An identical copy of the data below is needed.

** MATERIAL SUPPLIED follows **

(** [dump_schema_docker] ends in one of three ways: no child was started
    (a [None] among the arguments), the child's output was written, or
    the child was started and nothing was written. *)
Lemma dump_schema_docker_summary (cfg : db_config) (out : string)
      (w : world) (o : outcome bool) (w' : world) :
  dump_schema_docker run_process cfg out w = (o, w') ->
  (argv_of (docker_cmd cfg) = None
   /\ o = Raise TypeError
   /\ fs w' = fs w
   /\ trace w' = trace w ++ banner cfg out)
  \/ exists argv : list string,
      argv_of (docker_cmd cfg) = Some argv
      /\ ((exists stdout stderr : string,
              run_process argv = ProcExited 0 stdout stderr
              /\ o = Ret true
              /\ fs w' = <[out := File (universal_newlines stdout)]> (fs w)
              /\ trace w'
                 = trace w ++ banner cfg out
                   ++ [ESpawn argv; EWrite out (universal_newlines stdout);
                       EPrint (MSuccess out);
                       EPrint (MFileSize (BytesOf (universal_newlines stdout)))])
          \/ ((o = Ret false \/ exists e, o = Raise e)
              /\ fs w' = fs w
              /\ exists msgs : list message,
                  trace w'
                  = trace w ++ banner cfg out
                    ++ ESpawn argv :: map EPrint msgs)).
Proof.
  rewrite dump_schema_docker_unfold.
  destruct (argv_of (docker_cmd cfg)) as [argv|]; [|intros [= <- <-]; now left].
  intros H. right. exists argv. split; [reflexivity|].
  assert (Hhandled : forall e,
             handled e (mkWorld (fs w) (trace w ++ banner cfg out ++ [ESpawn argv]))
             = (o, w') ->
             (o = Ret false \/ exists e, o = Raise e)
             /\ fs w' = fs w
             /\ exists msgs : list message,
                 trace w'
                 = trace w ++ banner cfg out ++ ESpawn argv :: map EPrint msgs).
  { intros e He. apply handled_inv in He as ([-> | ->] & Hfs & msgs & Htr);
      (split; [eauto|split; [exact Hfs|]]);
      exists msgs; rewrite Htr; simpl; now rewrite <- !app_assoc. }
  cbv zeta in H.
  destruct (run_process argv) as [rc stdout stderr|e]; [|right; eauto].
  destruct (rc =? 0)%Z eqn:Hrc; [|right; eauto].
  apply Z.eqb_eq in Hrc as ->.
  destruct (write_text out (universal_newlines stdout) _) as [ow w3] eqn:Hw.
  apply write_text_inv in Hw as [[-> ->]|[e [-> ->]]].
  - left. exists stdout, stderr. inversion H; subst. simpl.
    rewrite <- !app_assoc. simpl. auto.
  - right. eauto.
Qed.

(** [main] either stops before the dump (with status 1, having touched no
    file), or makes sure of the docs directory and runs the dump. *)
Lemma script_summary (root : string) (files : gmap string node)
      (st : Z) (w' : world) :
  run_script bracketed_host_ok nfkc_ok run_process root files = (st, w') ->
  (st = 1%Z /\ fs w' = files
   /\ exists msgs : list message, trace w' = map EPrint msgs)
  \/ exists (content : string) (cfg : db_config) (w2 : world) (o : outcome bool),
      files !! path_join root ".env" = Some (File content)
      /\ ((files !! path_join root "docs" = Some Dir
           /\ w2 = mkWorld files (greeting root))
          \/ (files !! path_join root "docs" = None
              /\ w2 = mkWorld (<[path_join root "docs" := Dir]> files)
                              (greeting root ++ [EMkdir (path_join root "docs")])))
      /\ dump_schema_docker run_process cfg (path_join (path_join root "docs") "prism.sql") w2 = (o, w')
      /\ st = match o with
              | Ret true => 0%Z
              | Exit status => status
              | _ => 1%Z
              end.
Proof.
  unfold run_script, main, bind, print, emit. simpl.
  destruct (load_env_file _ _) as [oenv w1] eqn:Hload.
  unfold load_env_file, bind, os_path_exists, read_text, print, emit,
    sys_exit, ret in Hload. simpl in Hload.
  destruct (files !! path_join root ".env") as [[content|]|] eqn:Henv.
  - rewrite bool_decide_eq_true_2 in Hload by eauto. simpl in Hload.
    rewrite Henv in Hload. inversion Hload; subst; clear Hload.
    set (url := or_str (foldl load_line ∅ (text_lines content) !! "DATABASE_URL") EmptyString).
    destruct (Py.is_empty url) eqn:Hurl; simpl.
    { intros [= <- <-]. left. simpl. repeat split.
      now exists [MLoadingEnv (path_join root ".env"); MNoDatabaseUrl]. }
    destruct (parse_database_url bracketed_host_ok nfkc_ok url) as [cfg|e];
      unfold lift, ret, raise; simpl.
    2:{ intros [= <- <-]. left. simpl. repeat split.
        now exists [MLoadingEnv (path_join root ".env")]. }
    destruct (mkdir_exist_ok _ _) as [om w2] eqn:Hmk.
    apply mkdir_exist_ok_inv in Hmk
      as [(-> & Hd & ->)|[(-> & Hd & ->)|(e & -> & ->)]]; simpl in *.
    + destruct (dump_schema_docker run_process _ _ _) as [o w3] eqn:Hdump.
      intros Hst. right. eexists content, cfg, _, o.
      split; [reflexivity|]. split; [left; eauto|]. split.
      * destruct o as [[]| |]; inversion Hst; subst; exact Hdump.
      * destruct o as [[]| |]; inversion Hst; reflexivity.
    + destruct (dump_schema_docker run_process _ _ _) as [o w3] eqn:Hdump.
      intros Hst. right. eexists content, cfg, _, o.
      split; [reflexivity|]. split; [right; eauto|]. split.
      * destruct o as [[]| |]; inversion Hst; subst; exact Hdump.
      * destruct o as [[]| |]; inversion Hst; reflexivity.
    + intros [= <- <-]. left. simpl. repeat split.
      now exists [MLoadingEnv (path_join root ".env")].
  - rewrite bool_decide_eq_true_2 in Hload by eauto. simpl in Hload.
    rewrite Henv in Hload. inversion Hload; subst; clear Hload.
    intros [= <- <-]. left. simpl. repeat split.
    now exists [MLoadingEnv (path_join root ".env")].
  - rewrite bool_decide_eq_false_2 in Hload by (intros [x Hx]; discriminate).
    simpl in Hload. inversion Hload; subst; clear Hload.
    intros [= <- <-]. left. simpl. repeat split.
    now exists [MLoadingEnv (path_join root ".env");
                MEnvNotFound (path_join root ".env")].
Qed.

** End of MATERIAL SUPPLIED **

• _EXERCISE RESULT_:
(** [dump_schema_docker] ends in one of three ways: no child was started
    (a [None] among the arguments), the child's output was written, or
    the child was started and nothing was written. *)
Lemma dump_schema_docker_summary (cfg : db_config) (out : string)
      (w : world) (o : outcome bool) (w' : world) :
  dump_schema_docker run_process cfg out w = (o, w') ->
  (argv_of (docker_cmd cfg) = None
   /\ o = Raise TypeError
   /\ fs w' = fs w
   /\ trace w' = trace w ++ banner cfg out)
  \/ exists argv : list string,
      argv_of (docker_cmd cfg) = Some argv
      /\ ((exists stdout stderr : string,
              run_process argv = ProcExited 0 stdout stderr
              /\ o = Ret true
              /\ fs w' = <[out := File (universal_newlines stdout)]> (fs w)
              /\ trace w'
                 = trace w ++ banner cfg out
                   ++ [ESpawn argv; EWrite out (universal_newlines stdout);
                       EPrint (MSuccess out);
                       EPrint (MFileSize (BytesOf (universal_newlines stdout)))])
          \/ ((o = Ret false \/ exists e, o = Raise e)
              /\ fs w' = fs w
              /\ exists msgs : list message,
                  trace w'
                  = trace w ++ banner cfg out
                    ++ ESpawn argv :: map EPrint msgs)).
Proof.
  rewrite dump_schema_docker_unfold.
  destruct (argv_of (docker_cmd cfg)) as [argv|]; [|intros [= <- <-]; now left].
  intros H. right. exists argv. split; [reflexivity|].
  assert (Hhandled : forall e,
             handled e (mkWorld (fs w) (trace w ++ banner cfg out ++ [ESpawn argv]))
             = (o, w') ->
             (o = Ret false \/ exists e, o = Raise e)
             /\ fs w' = fs w
             /\ exists msgs : list message,
                 trace w'
                 = trace w ++ banner cfg out ++ ESpawn argv :: map EPrint msgs).
  { intros e He. apply handled_inv in He as ([-> | ->] & Hfs & msgs & Htr);
      (split; [eauto|split; [exact Hfs|]]);
      exists msgs; rewrite Htr; simpl; now rewrite <- !app_assoc. }
  cbv zeta in H.
  destruct (run_process argv) as [rc stdout stderr|e]; [|right; eauto].
  destruct (rc =? 0)%Z eqn:Hrc; [|right; eauto].
  apply Z.eqb_eq in Hrc as ->.
  destruct (write_text out (universal_newlines stdout) _) as [ow w3] eqn:Hw.
  apply write_text_inv in Hw as [[-> ->]|[e [-> ->]]].
  - left. exists stdout, stderr. inversion H; subst. simpl.
    rewrite <- !app_assoc. simpl. auto.
  - right. eauto.
Qed.

(** [main] either stops before the dump (with status 1, having touched no
    file), or makes sure of the docs directory and runs the dump. *)
Lemma script_summary (root : string) (files : gmap string node)
      (st : Z) (w' : world) :
  run_script bracketed_host_ok nfkc_ok run_process root files = (st, w') ->
  (st = 1%Z /\ fs w' = files
   /\ exists msgs : list message, trace w' = map EPrint msgs)
  \/ exists (content : string) (cfg : db_config) (w2 : world) (o : outcome bool),
      files !! path_join root ".env" = Some (File content)
      /\ ((files !! path_join root "docs" = Some Dir
           /\ w2 = mkWorld files (greeting root))
          \/ (files !! path_join root "docs" = None
              /\ w2 = mkWorld (<[path_join root "docs" := Dir]> files)
                              (greeting root ++ [EMkdir (path_join root "docs")])))
      /\ dump_schema_docker run_process cfg (path_join (path_join root "docs") "prism.sql") w2 = (o, w')
      /\ st = match o with
              | Ret true => 0%Z
              | Exit status => status
              | _ => 1%Z
              end.
Proof.
  unfold run_script, main, bind, print, emit. simpl.
  destruct (load_env_file _ _) as [oenv w1] eqn:Hload.
  unfold load_env_file, bind, os_path_exists, read_text, print, emit,
    sys_exit, ret in Hload. simpl in Hload.
  destruct (files !! path_join root ".env") as [[content|]|] eqn:Henv.
  - rewrite bool_decide_eq_true_2 in Hload by eauto. simpl in Hload.
    rewrite Henv in Hload. inversion Hload; subst; clear Hload.
    set (url := or_str (foldl load_line ∅ (text_lines content) !! "DATABASE_URL") EmptyString).
    destruct (Py.is_empty url) eqn:Hurl; simpl.
    { intros [= <- <-]. left. simpl. repeat split.
      now exists [MLoadingEnv (path_join root ".env"); MNoDatabaseUrl]. }
    destruct (parse_database_url bracketed_host_ok nfkc_ok url) as [cfg|e];
      unfold lift, ret, raise; simpl.
    2:{ intros [= <- <-]. left. simpl. repeat split.
        now exists [MLoadingEnv (path_join root ".env")]. }
    destruct (mkdir_exist_ok _ _) as [om w2] eqn:Hmk.
    apply mkdir_exist_ok_inv in Hmk
      as [(-> & Hd & ->)|[(-> & Hd & ->)|(e & -> & ->)]]; simpl in *.
    + destruct (dump_schema_docker run_process _ _ _) as [o w3] eqn:Hdump.
      intros Hst. right. eexists content, cfg, _, o.
      split; [reflexivity|]. split; [left; eauto|]. split.
      * destruct o as [[]| |]; inversion Hst; subst; exact Hdump.
      * destruct o as [[]| |]; inversion Hst; reflexivity.
    + destruct (dump_schema_docker run_process _ _ _) as [o w3] eqn:Hdump.
      intros Hst. right. eexists content, cfg, _, o.
      split; [reflexivity|]. split; [right; eauto|]. split.
      * destruct o as [[]| |]; inversion Hst; subst; exact Hdump.
      * destruct o as [[]| |]; inversion Hst; reflexivity.
    + intros [= <- <-]. left. simpl. repeat split.
      now exists [MLoadingEnv (path_join root ".env")].
  - rewrite bool_decide_eq_true_2 in Hload by eauto. simpl in Hload.
    rewrite Henv in Hload. inversion Hload; subst; clear Hload.
    intros [= <- <-]. left. simpl. repeat split.
    now exists [MLoadingEnv (path_join root ".env")].
  - rewrite bool_decide_eq_false_2 in Hload by (intros [x Hx]; discriminate).
    simpl in Hload. inversion Hload; subst; clear Hload.
    intros [= <- <-]. left. simpl. repeat split.
    now exists [MLoadingEnv (path_join root ".env");
                MEnvNotFound (path_join root ".env")].
Qed.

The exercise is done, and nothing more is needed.